What is required
From the data below, please reproduce exactly everything from the line that contains "(** A literal zero and a phrase. *)" down to the line that contains "[length] in Hb.", with both ends included.
START Records for this task
(* ===== verification/CompressSetThm.v ===== *)
(** Correctness of compressed sets: what is written decompresses to what was
    to be written, and a set of zeroes is recognised only when it is one. *)

From S2P Require Import Prelude Bytes Volume Runlist Device DeviceThm Compress CompressTok CompressMatch CompressThm CompressSet.
Import Compress CompressSet.

(** ** Zeroes *)

Definition zeroes (l : list Z) : Prop := Forall (fun x => x = 0) l.

Lemma zeroes_app a b : zeroes a -> zeroes b -> zeroes (a ++ b).
Proof. intros. by apply Forall_app. Qed.

Lemma tokens_zeroes ts : forall pos out, tag_of ts = 0 -> zeroes (tokens_bytes pos ts) -> zeroes out -> zeroes (expand out ts).
Proof.
  induction ts as [|t ts IH]; intros pos out Ht Hz Ho; [done|]. destruct t as [b|d l]; cbn [tag_of] in Ht.
  - cbn [tokens_bytes token_bytes app] in Hz. apply Forall_cons_1 in Hz as [-> Hz].
    change (zeroes (expand (out ++ [0]) ts)). eapply IH; [lia|done|]. apply Forall_app. split; [done|by repeat constructor].
  - pose proof (tag_of_range ts). lia.
Qed.

Lemma groups_zeroes gs : forall pos out, zeroes (groups_bytes pos gs) -> zeroes out -> zeroes (expand out (concat gs)).
Proof.
  induction gs as [|g gs IH]; intros pos out Hz Ho; [done|]. cbn [groups_bytes concat] in *.
  apply Forall_cons_1 in Hz as [Ht Hz]. apply Forall_app in Hz as [Hz1 Hz2]. rewrite expand_app. eapply IH; [done|]. by eapply tokens_zeroes.
Qed.

Lemma copy_back_zeroes n dist : forall out, zeroes out -> zeroes (copy_back n dist out).
Proof.
  induction n as [|n IH]; intros out Ho; [done|]. cbn [copy_back]. apply IH, Forall_app. split; [done|]. constructor; [|done].
  destruct (nth_in_or_default (Z.to_nat (zlen out - dist)) out 0) as [Hi|]; [|done]. by apply (proj1 (List.Forall_forall _ _) Ho).
Qed.

(** A literal zero and a phrase. *)
Lemma morezeroes_data gs x y : groups_bytes 0 gs = [2; 0; x; y] -> groups_ok gs -> zeroes (expand [] (concat gs)).
Proof.
  destruct gs as [|g gs]; [done|]. cbn [groups_bytes]. intros [= Ht Hb] Hg. destruct g as [|[b|d l] g]; cbn [tag_of] in Ht; [done| |pose proof (tag_of_range g); lia].
  destruct g as [|[b'|d l] g]; cbn [tag_of] in Ht; [done|lia|]. cbn [tokens_bytes token_bytes token_len] in Hb.
  change ([b] ++ ?x) with (b :: x) in Hb. apply (inj2 cons) in Hb as [-> Hb].
  assert (g = [] /\ gs = []) as [-> ->].
  { apply (f_equal length) in Hb. rewrite !length_app, le_bytes_length in Hb. cbn [length] in Hb.
    destruct g as [|t g]; [|cbn [tokens_bytes] in Hb; rewrite length_app in Hb; pose proof (token_bytes_len (0 + 1 + l) t) as Hl; unfold zlen in Hl; lia].
    destruct gs; [done|]. cbn in Hb. lia. }
  cbn. apply copy_back_zeroes. by repeat constructor.
Qed.

Lemma starts_with_spec blk rest pat : zlen pat <= zlen blk ->
  starts_with (blk ++ rest) pat = Ok (bool_decide (take (length pat) blk = pat)).
Proof.
  intros Hl. unfold starts_with, aslice. rewrite zlen_app. pose proof (zlen_nonneg pat). pose proof (zlen_nonneg rest). zdec. cbn [orb mbind res_bind].
  rewrite zlen_to_nat. change (drop (Z.to_nat 0) ?l) with l. rewrite take_app_le by (unfold zlen in *; lia). done.
Qed.

(** A sub-block that looks like zeroes holds zeroes. *)
Lemma zero_block_spec data blk rest : sub_block data blk ->
  exists b, zero_block (blk ++ rest) (zlen blk) = Ok b /\ (b = true -> zeroes data).
Proof.
  intros Hb. unfold zero_block.
  destruct Hb as [H|gs Hn Hg Hok Hex Hd Hl].
  { rewrite zlen_app, pad_block_zlen by done. by exists false. }
  set (w := le_bytes 2 _). assert (zlen w = 2) as Ew by apply le_bytes_zlen.
  assert (forall pat, take (length pat) (w ++ groups_bytes 0 gs) = pat -> (2 <= length pat)%nat ->
    take (length pat - 2) (groups_bytes 0 gs) = drop 2 pat) as Htk.
  { intros pat E H2. rewrite <- E at 2. rewrite take_app_ge by (unfold zlen in Ew; lia). rewrite drop_app_ge by (unfold zlen in Ew; lia).
    replace (length w) with 2%nat by (unfold zlen in Ew; lia). done. }
  assert (zlen (w ++ groups_bytes 0 gs) = 2 + zlen (groups_bytes 0 gs)) as El by (rewrite zlen_app; lia).
  destruct (Z.eqb_spec (zlen (w ++ groups_bytes 0 gs)) 4) as [E4|N4]; [|destruct (Z.eqb_spec (zlen (w ++ groups_bytes 0 gs)) 5) as [E5|N5];
    [|destruct (Z.eqb_spec (zlen (w ++ groups_bytes 0 gs)) 6) as [E6|N6]; [|by exists false]]].
  1-3: rewrite starts_with_spec by (rewrite ?E4, ?E5, ?E6; done); eexists; (split; [done|]); intros E%bool_decide_eq_true; rewrite <- Hex.
  - apply (Htk onezero) in E; [|cbn; lia]. cbn in E. rewrite take_ge in E by (unfold zlen in *; lia).
    eapply groups_zeroes; [|constructor]. rewrite E. by repeat constructor.
  - apply (Htk twozeroes) in E; [|cbn; lia]. cbn in E. rewrite take_ge in E by (unfold zlen in *; lia).
    eapply groups_zeroes; [|constructor]. rewrite E. by repeat constructor.
  - apply (Htk morezeroes) in E; [|cbn; lia]. change (drop 2 morezeroes) with [2; 0] in E. cbn [length morezeroes Nat.sub] in E.
    destruct (groups_bytes 0 gs) as [|a [|b [|x [|y [|? ?]]]]] eqn:Eg; try (unfold zlen in *; cbn in *; lia). cbn in E. injection E as -> ->.
    by eapply morezeroes_data.
Qed.

(** ** The blocks of a set *)

Section set_blocks.
Context `{Heap} (block_size m clsz insz : Z) (inbuf : list Z).
Hypothesis Hbytes : bytes inbuf.
Hypothesis Hblock : block_size = NTFS_SB_SIZE * m.
Hypothesis Hins : 0 < insz <= block_size.
Hypothesis Hin : insz <= zlen inbuf.
Hypothesis Hcl : 0 < clsz.
(* ===== verification/Fields.v ===== *)
(** Fields at fixed places of a structure that lies within an array: reading,
    writing, and what a write leaves as it was. *)

From S2P Require Import Prelude Bytes.

(** The field of [n] bytes at [k]. *)
Definition fld (n k : nat) (b : list Z) : Z := le (take n (drop k b)).

Lemma fld_at n k pre b post : (k + n <= length b)%nat -> get_le (Z.of_nat n) (pre ++ b ++ post) (zlen pre + Z.of_nat k) = Ok (fld n k b).
Proof.
  intros Hl. rewrite get_le_app by (unfold zlen; lia). unfold get_le, aslice.
  rewrite (proj2 (Z.ltb_ge (Z.of_nat k) 0)), (proj2 (Z.ltb_ge (Z.of_nat n) 0)), (proj2 (Z.ltb_ge (zlen b) (Z.of_nat k + Z.of_nat n))) by (unfold zlen; lia).
  cbn [orb mbind res_bind]. rewrite !Nat2Z.id. done.
Qed.

Lemma fld_range n k b : bytes b -> 0 <= fld n k b < 256 ^ Z.of_nat n.
Proof.
  intros Hb. unfold fld. assert (bytes (take n (drop k b))) as H by (by apply Forall_take, Forall_drop). pose proof (le_range _ H) as Hr.
  pose proof (Z.pow_le_mono_r 256 (zlen (take n (drop k b))) (Z.of_nat n)) as Hm. unfold zlen in Hm at 1. rewrite length_take in Hm. lia.
Qed.

(** The structure with [l] written at [k]. *)
Definition upd (k : nat) (l b : list Z) : list Z := take k b ++ l ++ drop (k + length l) b.

Lemma upd_length k l b : (k + length l <= length b)%nat -> length (upd k l b) = length b.
Proof. intros H. unfold upd. rewrite !length_app, length_take, length_drop. lia. Qed.

Lemma upd_field_zlen k l b : (k + length l <= length b)%nat -> zlen (upd k l b) = zlen b.
Proof. intros H. unfold zlen. by rewrite upd_length. Qed.

Lemma upd_bytes k l b : bytes l -> bytes b -> bytes (upd k l b).
Proof. intros Hl Hb. unfold upd. repeat apply Forall_app_2; [by apply Forall_take|done|by apply Forall_drop]. Qed.

Lemma awrite_at k l pre b post : (k + length l <= length b)%nat ->
  awrite (pre ++ b ++ post) (zlen pre + Z.of_nat k) l = Ok (pre ++ upd k l b ++ post).
Proof.
  intros H. assert (b = take k b ++ take (length l) (drop k b) ++ drop (length l) (drop k b)) as E by (by rewrite !take_drop).
  rewrite E at 1. rewrite <- !app_assoc, (app_assoc pre), awrite_mid.
  - unfold upd. by rewrite drop_drop, <- !app_assoc.
  - rewrite zlen_app. unfold zlen. rewrite length_take. lia.
  - rewrite length_take, length_drop. lia.
Qed.

Lemma put_at n k v pre b post : (k + n <= length b)%nat ->
  put_le n (pre ++ b ++ post) (zlen pre + Z.of_nat k) v = Ok (pre ++ upd k (le_bytes n v) b ++ post).
Proof. intros H. apply awrite_at. by rewrite le_bytes_length. Qed.

Lemma upd_lookup_out k l b i : (k + length l <= length b)%nat -> (i < k \/ k + length l <= i)%nat -> upd k l b !! i = b !! i.
Proof.
  intros Hb [Hi|Hi]; unfold upd.
  - rewrite lookup_app_l by (rewrite length_take; lia). by rewrite lookup_take_lt.
  - rewrite lookup_app_r by (rewrite length_take; lia). rewrite length_take, lookup_app_r by lia. rewrite lookup_drop. f_equal. lia.
Qed.

(** Parts that the write does not touch, and the part written. *)
Lemma seg_upd_other n k k' l b : (k' + length l <= length b)%nat -> (k + n <= k' \/ k' + length l <= k)%nat ->
  take n (drop k (upd k' l b)) = take n (drop k b).
Proof.
  intros Hb Hd. apply list_eq. intros i. destruct (decide (i < n)%nat) as [Hi|Hi].
  - rewrite !lookup_take_lt, !lookup_drop by done. apply upd_lookup_out; [done|lia].
  - by rewrite !lookup_take_ge by lia.
Qed.

Lemma seg_upd_same k l b : (k + length l <= length b)%nat -> take (length l) (drop k (upd k l b)) = l.
Proof.
  intros Hb. unfold upd. rewrite drop_app_ge by (rewrite length_take; lia). rewrite length_take. replace (k - k `min` length b)%nat with 0%nat by lia.
  by rewrite drop_0, take_app_length.
Qed.

Lemma fld_upd_other n k k' l b : (k' + length l <= length b)%nat -> (k + n <= k' \/ k' + length l <= k)%nat -> fld n k (upd k' l b) = fld n k b.
Proof. intros. unfold fld. by rewrite seg_upd_other. Qed.

Lemma fld_upd_same n k v b : (k + n <= length b)%nat -> 0 <= v < 256 ^ Z.of_nat n -> fld n k (upd k (le_bytes n v) b) = v.
Proof.
  intros Hb Hv. unfold fld. pose proof (seg_upd_same k (le_bytes n v) b) as E. rewrite le_bytes_length in E. rewrite E by done. by apply le_le_bytes_small.
Qed.

(** A field of the first bytes. *)
Lemma fld_take n k m b : (k + n <= m)%nat -> fld n k (take m b) = fld n k b.
Proof. intros H. unfold fld. rewrite !take_drop_commute, take_take. by replace ((k + n) `min` m)%nat with (k + n)%nat by lia. Qed.

Lemma fld_app n k b c : (k + n <= length b)%nat -> fld n k (b ++ c) = fld n k b.
Proof. intros H. rewrite <- (fld_take n k (length b) (b ++ c)) by done. by rewrite take_app_length. Qed.

(** ** Sequences of writes *)

(** A write: the place and the bytes. *)
Definition writes (ws : list (nat * list Z)) (b : list Z) : list Z := fold_left (fun b w => upd (fst w) (snd w) b) ws b.

Definition fits (n : nat) (ws : list (nat * list Z)) : Prop := Forall (fun w => fst w + length (snd w) <= n)%nat ws.
Definition apart (n k : nat) (ws : list (nat * list Z)) : Prop := Forall (fun w => k + n <= fst w \/ fst w + length (snd w) <= k)%nat ws.

Lemma writes_app ws1 ws2 b : writes (ws1 ++ ws2) b = writes ws2 (writes ws1 b).
Proof. apply fold_left_app. Qed.

Lemma writes_length ws : forall b, fits (length b) ws -> length (writes ws b) = length b.
Proof.
  induction ws as [|w ws IH]; intros b Hf; [done|]. apply Forall_cons_1 in Hf as [Hw Hf]. cbn [writes fold_left]. fold (writes ws (upd (fst w) (snd w) b)).
  rewrite IH; rewrite upd_length; done.
Qed.

Lemma writes_bytes ws : forall b, Forall (fun w => bytes (snd w)) ws -> bytes b -> bytes (writes ws b).
Proof. induction ws as [|w ws IH]; intros b Hf Hb; [done|]. apply Forall_cons_1 in Hf as [Hw Hf]. apply IH; [done|]. by apply upd_bytes. Qed.

Lemma seg_writes_other n k ws : forall b, fits (length b) ws -> apart n k ws -> take n (drop k (writes ws b)) = take n (drop k b).
Proof.
  induction ws as [|w ws IH]; intros b Hf Ha; [done|]. apply Forall_cons_1 in Hf as [Hw Hf]. apply Forall_cons_1 in Ha as [Haw Ha].
  cbn [writes fold_left]. fold (writes ws (upd (fst w) (snd w) b)). rewrite IH; [by apply seg_upd_other|by rewrite upd_length|done].
Qed.

Lemma seg_writes k l ws1 ws2 b : fits (length b) (ws1 ++ (k, l) :: ws2) -> apart (length l) k ws2 ->
  take (length l) (drop k (writes (ws1 ++ (k, l) :: ws2) b)) = l.
Proof.
  intros Hf Ha. apply Forall_app in Hf as [Hf1 Hf2]. apply Forall_cons_1 in Hf2 as [Hk Hf2]. cbn [fst snd] in Hk.
  pose proof (writes_length ws1 b Hf1) as E1. assert (length (upd k l (writes ws1 b)) = length b) as E2 by (rewrite upd_length; lia).
  rewrite writes_app. cbn [writes fold_left fst snd]. fold (writes ws1 b) (writes ws2 (upd k l (writes ws1 b))).
  rewrite seg_writes_other by (done || by rewrite E2). apply seg_upd_same. lia.
Qed.

(** The value of the field written last at [k]. *)
Lemma fld_writes n k v ws1 ws2 b : fits (length b) (ws1 ++ (k, le_bytes n v) :: ws2) -> apart n k ws2 -> 0 <= v < 256 ^ Z.of_nat n ->
  fld n k (writes (ws1 ++ (k, le_bytes n v) :: ws2) b) = v.
Proof.
  intros Hf Ha Hv. unfold fld. pose proof (seg_writes k (le_bytes n v) ws1 ws2 b Hf) as E. rewrite le_bytes_length in E. rewrite E by done. by apply le_le_bytes_small.
Qed.

Lemma write_step l k ws pre b post : fits (length b) (ws ++ [(k, l)]) ->
  awrite (pre ++ writes ws b ++ post) (zlen pre + Z.of_nat k) l = Ok (pre ++ writes (ws ++ [(k, l)]) b ++ post).
Proof.
  intros [Hf Hw]%Forall_app. apply Forall_cons_1 in Hw as [Hw _]. cbn [fst snd] in Hw. rewrite awrite_at by (rewrite writes_length; done). by rewrite writes_app.
Qed.

Lemma put_step n v k ws pre b post : fits (length b) (ws ++ [(k, le_bytes n v)]) ->
  put_le n (pre ++ writes ws b ++ post) (zlen pre + Z.of_nat k) v = Ok (pre ++ writes (ws ++ [(k, le_bytes n v)]) b ++ post).
Proof. apply write_step. Qed.

(** Proves [Forall] on a list of writes, element by element. *)
Ltac each tac :=
  lazymatch goal with
  | |- Forall _ [] => apply Forall_nil_2
  | |- Forall _ (_ :: _) => apply Forall_cons_2; [tac | each tac]
  end.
END Records for this task
Exercise solution
(** A literal zero and a phrase. *)
Lemma morezeroes_data gs x y : groups_bytes 0 gs = [2; 0; x; y] -> groups_ok gs -> zeroes (expand [] (concat gs)).
Proof.
  destruct gs as [|g gs]; [done|]. cbn [groups_bytes]. intros [= Ht Hb] Hg. destruct g as [|[b|d l] g]; cbn [tag_of] in Ht; [done| |pose proof (tag_of_range g); lia].
  destruct g as [|[b'|d l] g]; cbn [tag_of] in Ht; [done|lia|]. cbn [tokens_bytes token_bytes token_len] in Hb.
  change ([b] ++ ?x) with (b :: x) in Hb. apply (inj2 cons) in Hb as [-> Hb].
  assert (g = [] /\ gs = []) as [-> ->].
  { apply (f_equal length) in Hb. rewrite !length_app, le_bytes_length in Hb. cbn [length] in Hb.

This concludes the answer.